● **Exercise instructions**
Which lines run from the start of the data below to the line containing "can be seen"? Set them down exactly, with none added.
■ ■ ■
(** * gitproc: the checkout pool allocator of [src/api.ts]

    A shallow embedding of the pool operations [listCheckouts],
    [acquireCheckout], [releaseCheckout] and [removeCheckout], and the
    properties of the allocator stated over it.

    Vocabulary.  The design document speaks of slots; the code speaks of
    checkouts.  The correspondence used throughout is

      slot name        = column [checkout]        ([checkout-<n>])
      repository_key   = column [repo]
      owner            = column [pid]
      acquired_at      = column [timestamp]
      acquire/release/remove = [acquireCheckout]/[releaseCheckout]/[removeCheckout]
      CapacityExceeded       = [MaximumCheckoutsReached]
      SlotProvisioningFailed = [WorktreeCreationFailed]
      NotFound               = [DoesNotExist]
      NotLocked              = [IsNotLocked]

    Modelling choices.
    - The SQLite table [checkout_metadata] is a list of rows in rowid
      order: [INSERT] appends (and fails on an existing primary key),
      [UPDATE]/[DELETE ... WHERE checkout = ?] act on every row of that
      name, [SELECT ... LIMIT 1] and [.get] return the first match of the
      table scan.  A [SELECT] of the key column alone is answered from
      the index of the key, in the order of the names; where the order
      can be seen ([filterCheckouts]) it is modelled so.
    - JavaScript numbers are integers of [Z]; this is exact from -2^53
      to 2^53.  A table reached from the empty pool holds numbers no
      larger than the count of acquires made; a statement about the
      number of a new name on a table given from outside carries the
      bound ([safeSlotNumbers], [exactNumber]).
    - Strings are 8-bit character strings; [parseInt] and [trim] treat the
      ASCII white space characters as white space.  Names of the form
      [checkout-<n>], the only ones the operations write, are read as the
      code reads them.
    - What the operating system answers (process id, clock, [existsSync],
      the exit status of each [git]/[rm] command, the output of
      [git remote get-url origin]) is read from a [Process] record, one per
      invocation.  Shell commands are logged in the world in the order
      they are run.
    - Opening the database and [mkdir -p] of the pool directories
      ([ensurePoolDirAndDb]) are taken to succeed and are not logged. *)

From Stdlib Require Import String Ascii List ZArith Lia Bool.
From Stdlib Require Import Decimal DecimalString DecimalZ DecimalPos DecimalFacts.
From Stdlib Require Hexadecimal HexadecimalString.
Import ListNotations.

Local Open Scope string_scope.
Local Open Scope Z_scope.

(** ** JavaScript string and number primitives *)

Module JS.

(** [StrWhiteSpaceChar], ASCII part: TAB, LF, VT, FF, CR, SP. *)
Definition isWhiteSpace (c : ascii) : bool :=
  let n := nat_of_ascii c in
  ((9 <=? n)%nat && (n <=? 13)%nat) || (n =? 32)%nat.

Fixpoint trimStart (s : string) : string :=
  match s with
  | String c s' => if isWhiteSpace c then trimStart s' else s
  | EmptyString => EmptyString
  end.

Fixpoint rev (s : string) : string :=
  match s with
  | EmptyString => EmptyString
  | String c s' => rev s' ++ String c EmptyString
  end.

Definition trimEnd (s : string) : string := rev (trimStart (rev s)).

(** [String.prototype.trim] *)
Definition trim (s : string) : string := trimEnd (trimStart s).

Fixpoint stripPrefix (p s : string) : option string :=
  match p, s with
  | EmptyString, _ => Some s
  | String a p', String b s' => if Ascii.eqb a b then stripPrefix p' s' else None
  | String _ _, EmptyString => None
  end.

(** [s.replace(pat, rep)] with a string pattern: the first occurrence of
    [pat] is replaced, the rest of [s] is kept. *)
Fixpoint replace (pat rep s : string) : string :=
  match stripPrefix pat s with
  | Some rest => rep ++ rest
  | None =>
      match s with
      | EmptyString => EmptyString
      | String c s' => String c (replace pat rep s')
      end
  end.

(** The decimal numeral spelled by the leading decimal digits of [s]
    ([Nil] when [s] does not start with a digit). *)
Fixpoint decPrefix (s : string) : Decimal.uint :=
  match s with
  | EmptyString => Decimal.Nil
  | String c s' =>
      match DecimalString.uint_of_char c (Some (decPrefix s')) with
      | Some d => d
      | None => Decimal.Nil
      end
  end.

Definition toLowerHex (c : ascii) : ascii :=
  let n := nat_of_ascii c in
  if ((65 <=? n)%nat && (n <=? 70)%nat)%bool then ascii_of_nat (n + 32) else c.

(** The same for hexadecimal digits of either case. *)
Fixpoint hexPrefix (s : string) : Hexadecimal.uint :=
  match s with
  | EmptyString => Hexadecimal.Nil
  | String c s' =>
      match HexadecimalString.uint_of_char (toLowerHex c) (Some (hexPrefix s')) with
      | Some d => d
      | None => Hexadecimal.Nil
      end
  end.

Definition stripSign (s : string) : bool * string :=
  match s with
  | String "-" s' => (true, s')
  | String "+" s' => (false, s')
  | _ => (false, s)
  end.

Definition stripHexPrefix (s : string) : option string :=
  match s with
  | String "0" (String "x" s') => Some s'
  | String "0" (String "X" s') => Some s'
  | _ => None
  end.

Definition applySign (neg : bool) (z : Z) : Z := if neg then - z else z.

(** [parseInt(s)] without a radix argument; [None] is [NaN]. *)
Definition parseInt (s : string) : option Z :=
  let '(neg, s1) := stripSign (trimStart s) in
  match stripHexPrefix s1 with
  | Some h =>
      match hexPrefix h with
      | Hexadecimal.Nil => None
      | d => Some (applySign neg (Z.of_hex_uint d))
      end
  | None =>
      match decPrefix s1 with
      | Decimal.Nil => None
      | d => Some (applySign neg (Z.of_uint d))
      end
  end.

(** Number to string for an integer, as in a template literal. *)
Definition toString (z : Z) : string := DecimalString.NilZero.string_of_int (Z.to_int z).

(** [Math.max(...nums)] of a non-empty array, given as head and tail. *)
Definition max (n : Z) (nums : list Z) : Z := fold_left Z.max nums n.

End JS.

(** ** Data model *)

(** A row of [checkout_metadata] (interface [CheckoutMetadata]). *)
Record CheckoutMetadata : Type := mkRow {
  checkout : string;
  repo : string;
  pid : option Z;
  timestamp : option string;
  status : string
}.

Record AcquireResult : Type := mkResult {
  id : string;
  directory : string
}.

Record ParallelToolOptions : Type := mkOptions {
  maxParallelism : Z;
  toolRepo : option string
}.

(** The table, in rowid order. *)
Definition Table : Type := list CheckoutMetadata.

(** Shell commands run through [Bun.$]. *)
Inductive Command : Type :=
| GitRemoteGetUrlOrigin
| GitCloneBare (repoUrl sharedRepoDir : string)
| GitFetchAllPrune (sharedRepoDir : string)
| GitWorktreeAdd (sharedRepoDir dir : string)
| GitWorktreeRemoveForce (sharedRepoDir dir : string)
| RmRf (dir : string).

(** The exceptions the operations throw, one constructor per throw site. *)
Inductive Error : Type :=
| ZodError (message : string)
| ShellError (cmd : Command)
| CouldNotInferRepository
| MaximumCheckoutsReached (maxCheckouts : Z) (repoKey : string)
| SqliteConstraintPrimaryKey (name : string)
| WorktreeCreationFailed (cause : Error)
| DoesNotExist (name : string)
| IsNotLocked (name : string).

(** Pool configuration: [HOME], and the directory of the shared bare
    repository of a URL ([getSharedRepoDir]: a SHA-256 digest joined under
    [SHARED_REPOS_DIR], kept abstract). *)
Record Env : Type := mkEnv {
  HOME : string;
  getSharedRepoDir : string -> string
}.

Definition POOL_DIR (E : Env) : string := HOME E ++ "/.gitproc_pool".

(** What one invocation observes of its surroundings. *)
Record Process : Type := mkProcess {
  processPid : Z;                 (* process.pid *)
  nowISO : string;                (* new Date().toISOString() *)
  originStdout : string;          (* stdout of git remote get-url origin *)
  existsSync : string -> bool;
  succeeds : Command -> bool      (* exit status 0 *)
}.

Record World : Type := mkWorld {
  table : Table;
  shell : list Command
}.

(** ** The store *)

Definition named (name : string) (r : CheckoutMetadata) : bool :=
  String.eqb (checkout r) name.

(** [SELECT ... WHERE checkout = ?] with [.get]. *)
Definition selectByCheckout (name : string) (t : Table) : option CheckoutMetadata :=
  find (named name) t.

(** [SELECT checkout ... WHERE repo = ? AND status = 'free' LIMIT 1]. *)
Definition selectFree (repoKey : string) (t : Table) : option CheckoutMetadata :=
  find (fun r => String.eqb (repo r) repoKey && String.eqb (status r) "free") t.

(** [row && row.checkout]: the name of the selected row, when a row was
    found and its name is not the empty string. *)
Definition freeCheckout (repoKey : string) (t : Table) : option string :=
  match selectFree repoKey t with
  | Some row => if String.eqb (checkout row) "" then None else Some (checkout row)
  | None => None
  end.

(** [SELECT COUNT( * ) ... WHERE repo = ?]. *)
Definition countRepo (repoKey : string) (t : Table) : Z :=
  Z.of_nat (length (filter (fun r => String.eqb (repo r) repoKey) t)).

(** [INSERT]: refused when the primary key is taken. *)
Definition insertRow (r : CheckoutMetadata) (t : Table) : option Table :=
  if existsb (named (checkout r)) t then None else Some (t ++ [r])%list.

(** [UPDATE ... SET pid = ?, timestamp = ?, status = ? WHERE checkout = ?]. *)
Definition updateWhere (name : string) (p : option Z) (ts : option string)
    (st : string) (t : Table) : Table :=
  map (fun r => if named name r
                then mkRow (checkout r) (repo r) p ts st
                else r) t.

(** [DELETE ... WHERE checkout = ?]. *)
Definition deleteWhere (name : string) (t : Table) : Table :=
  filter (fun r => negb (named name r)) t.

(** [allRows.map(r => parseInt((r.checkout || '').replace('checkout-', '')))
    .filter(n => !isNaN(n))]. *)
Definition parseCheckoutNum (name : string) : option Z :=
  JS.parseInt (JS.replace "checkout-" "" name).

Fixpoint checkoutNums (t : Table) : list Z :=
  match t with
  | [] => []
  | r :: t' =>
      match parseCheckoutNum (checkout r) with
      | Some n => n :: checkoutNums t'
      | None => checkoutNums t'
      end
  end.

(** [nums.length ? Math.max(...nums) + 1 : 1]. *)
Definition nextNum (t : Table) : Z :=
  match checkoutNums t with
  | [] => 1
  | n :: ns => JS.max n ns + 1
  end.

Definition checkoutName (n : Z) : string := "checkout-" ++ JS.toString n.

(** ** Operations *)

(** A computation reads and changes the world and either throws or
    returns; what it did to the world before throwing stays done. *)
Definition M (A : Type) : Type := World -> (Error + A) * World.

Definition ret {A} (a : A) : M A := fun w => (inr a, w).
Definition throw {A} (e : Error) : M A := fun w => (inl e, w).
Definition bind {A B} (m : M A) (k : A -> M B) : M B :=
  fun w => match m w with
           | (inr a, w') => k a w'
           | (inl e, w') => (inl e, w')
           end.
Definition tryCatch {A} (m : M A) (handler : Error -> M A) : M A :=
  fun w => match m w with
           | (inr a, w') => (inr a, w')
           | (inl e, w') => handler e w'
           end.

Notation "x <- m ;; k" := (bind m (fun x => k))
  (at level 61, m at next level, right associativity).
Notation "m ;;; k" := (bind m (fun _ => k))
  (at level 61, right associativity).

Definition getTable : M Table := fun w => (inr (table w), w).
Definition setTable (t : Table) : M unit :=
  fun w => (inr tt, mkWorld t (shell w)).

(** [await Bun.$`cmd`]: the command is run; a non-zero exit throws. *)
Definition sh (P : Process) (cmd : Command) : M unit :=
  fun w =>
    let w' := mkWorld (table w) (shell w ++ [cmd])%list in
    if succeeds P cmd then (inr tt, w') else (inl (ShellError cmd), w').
■ ■ ■
● **Reply**
(** * gitproc: the checkout pool allocator of [src/api.ts]

    A shallow embedding of the pool operations [listCheckouts],
    [acquireCheckout], [releaseCheckout] and [removeCheckout], and the
    properties of the allocator stated over it.

    Vocabulary.  The design document speaks of slots; the code speaks of
    checkouts.  The correspondence used throughout is

      slot name        = column [checkout]        ([checkout-<n>])
      repository_key   = column [repo]
      owner            = column [pid]
      acquired_at      = column [timestamp]
      acquire/release/remove = [acquireCheckout]/[releaseCheckout]/[removeCheckout]
      CapacityExceeded       = [MaximumCheckoutsReached]
      SlotProvisioningFailed = [WorktreeCreationFailed]
      NotFound               = [DoesNotExist]
      NotLocked              = [IsNotLocked]

    Modelling choices.
    - The SQLite table [checkout_metadata] is a list of rows in rowid
      order: [INSERT] appends (and fails on an existing primary key),
      [UPDATE]/[DELETE ... WHERE checkout = ?] act on every row of that
      name, [SELECT ... LIMIT 1] and [.get] return the first match of the
      table scan.  A [SELECT] of the key column alone is answered from
      the index of the key, in the order of the names; where the order
      can be seen ([filterCheckouts]) it is modelled so.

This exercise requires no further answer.